--- Your instructions ---
The response should be the complete listing below, unchanged.

--- Information given Enclosed Below ---

(* ===== verification/OlmConversation.v ===== *)
(** * Two Olm sessions in conversation

    From the message that starts a session on, the two ends read each other, whoever speaks and
    however often the direction changes; the account that accepted the session no longer has the
    one-time key it was made with. *)

From S2P Require Import Prelude Primitives CanonicalJson MegolmRatchet Megolm MegolmProps Olm OlmAccount OlmProps.

Local Open Scope Z_scope.

Section Conversation.
Context `{HmacSha256, !HmacSha256Laws, MegolmCrypto, !MegolmCryptoLaws, Curve25519, !Curve25519Laws,
  !EqDecision Curve25519PublicKey}.

Lemma dh_agrees a b : diffie_hellman a (curve_public b) = Some (x25519 b (curve_public a)).
Proof. unfold diffie_hellman. by rewrite x25519_honest, x25519_agrees. Qed.

(** ** Chains of a session *)

Definition chain_keys (s : Session) : list Curve25519PublicKey := rc_ratchet_key <$> ss_receiving_chains s.

Lemma find_chain_None chains k : k ∉ rc_ratchet_key <$> chains → find_chain chains k = None.
Proof.
  intros Hk. apply list_find_None, Forall_forall. intros c Hc Hb. apply bool_decide_eq_true in Hb. apply Hk. rewrite <- Hb.
  by apply list_elem_of_fmap_2.
Qed.

Lemma find_chain_insert chains k i c c' :
  find_chain chains k = Some (i, c) → rc_ratchet_key c' = k → find_chain (<[i := c']> chains) k = Some (i, c').
Proof.
  intros Hf Hk. apply list_find_Some in Hf as (Hi & _ & Hmin). apply list_find_Some. split_and!.
  - apply list_lookup_insert_eq. by eapply lookup_lt_Some.
  - by apply bool_decide_eq_true.
  - intros j c0 Hj Hlt. rewrite list_lookup_insert_ne in Hj by lia. by eapply Hmin.
Qed.

Lemma find_chain_push chains k c :
  k ∉ rc_ratchet_key <$> chains → rc_ratchet_key c = k → ∃ i, find_chain (chain_push chains c) k = Some (i, c).
Proof.
  intros Hk Hc.
  assert (Happ : ∀ l, k ∉ rc_ratchet_key <$> l → ∃ i, find_chain (l ++ [c]) k = Some (i, c)).
  { intros l Hl. exists (length l). apply list_find_Some. split_and!.
    - by rewrite lookup_app_r, Nat.sub_diag by lia.
    - by apply bool_decide_eq_true.
    - intros j c0 Hj Hlt Hb. rewrite lookup_app_l in Hj by done. apply Hl. apply bool_decide_eq_true in Hb. rewrite <- Hb.
      apply list_elem_of_fmap_2. by eapply list_elem_of_lookup_2. }
  unfold chain_push. destruct (_ =? _)%nat; apply Happ; [|done]. contradict Hk. destruct chains; [done|]. cbn in *. by right.
Qed.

--- End of Enclosed Information given ---

--- Completed task ---
(* ===== verification/OlmConversation.v ===== *)
(** * Two Olm sessions in conversation

    From the message that starts a session on, the two ends read each other, whoever speaks and
    however often the direction changes; the account that accepted the session no longer has the
    one-time key it was made with. *)

From S2P Require Import Prelude Primitives CanonicalJson MegolmRatchet Megolm MegolmProps Olm OlmAccount OlmProps.

Local Open Scope Z_scope.

Section Conversation.
Context `{HmacSha256, !HmacSha256Laws, MegolmCrypto, !MegolmCryptoLaws, Curve25519, !Curve25519Laws,
  !EqDecision Curve25519PublicKey}.

Lemma dh_agrees a b : diffie_hellman a (curve_public b) = Some (x25519 b (curve_public a)).
Proof. unfold diffie_hellman. by rewrite x25519_honest, x25519_agrees. Qed.

(** ** Chains of a session *)

Definition chain_keys (s : Session) : list Curve25519PublicKey := rc_ratchet_key <$> ss_receiving_chains s.

Lemma find_chain_None chains k : k ∉ rc_ratchet_key <$> chains → find_chain chains k = None.
Proof.
  intros Hk. apply list_find_None, Forall_forall. intros c Hc Hb. apply bool_decide_eq_true in Hb. apply Hk. rewrite <- Hb.
  by apply list_elem_of_fmap_2.
Qed.

Lemma find_chain_insert chains k i c c' :
  find_chain chains k = Some (i, c) → rc_ratchet_key c' = k → find_chain (<[i := c']> chains) k = Some (i, c').
Proof.
  intros Hf Hk. apply list_find_Some in Hf as (Hi & _ & Hmin). apply list_find_Some. split_and!.
  - apply list_lookup_insert_eq. by eapply lookup_lt_Some.
  - by apply bool_decide_eq_true.
  - intros j c0 Hj Hlt. rewrite list_lookup_insert_ne in Hj by lia. by eapply Hmin.
Qed.

Lemma find_chain_push chains k c :
  k ∉ rc_ratchet_key <$> chains → rc_ratchet_key c = k → ∃ i, find_chain (chain_push chains c) k = Some (i, c).
Proof.
  intros Hk Hc.
  assert (Happ : ∀ l, k ∉ rc_ratchet_key <$> l → ∃ i, find_chain (l ++ [c]) k = Some (i, c)).
  { intros l Hl. exists (length l). apply list_find_Some. split_and!.
    - by rewrite lookup_app_r, Nat.sub_diag by lia.
    - by apply bool_decide_eq_true.
    - intros j c0 Hj Hlt Hb. rewrite lookup_app_l in Hj by done. apply Hl. apply bool_decide_eq_true in Hb. rewrite <- Hb.
      apply list_elem_of_fmap_2. by eapply list_elem_of_lookup_2. }
  unfold chain_push. destruct (_ =? _)%nat; apply Happ; [|done]. contradict Hk. destruct chains; [done|]. cbn in *. by right.
Qed.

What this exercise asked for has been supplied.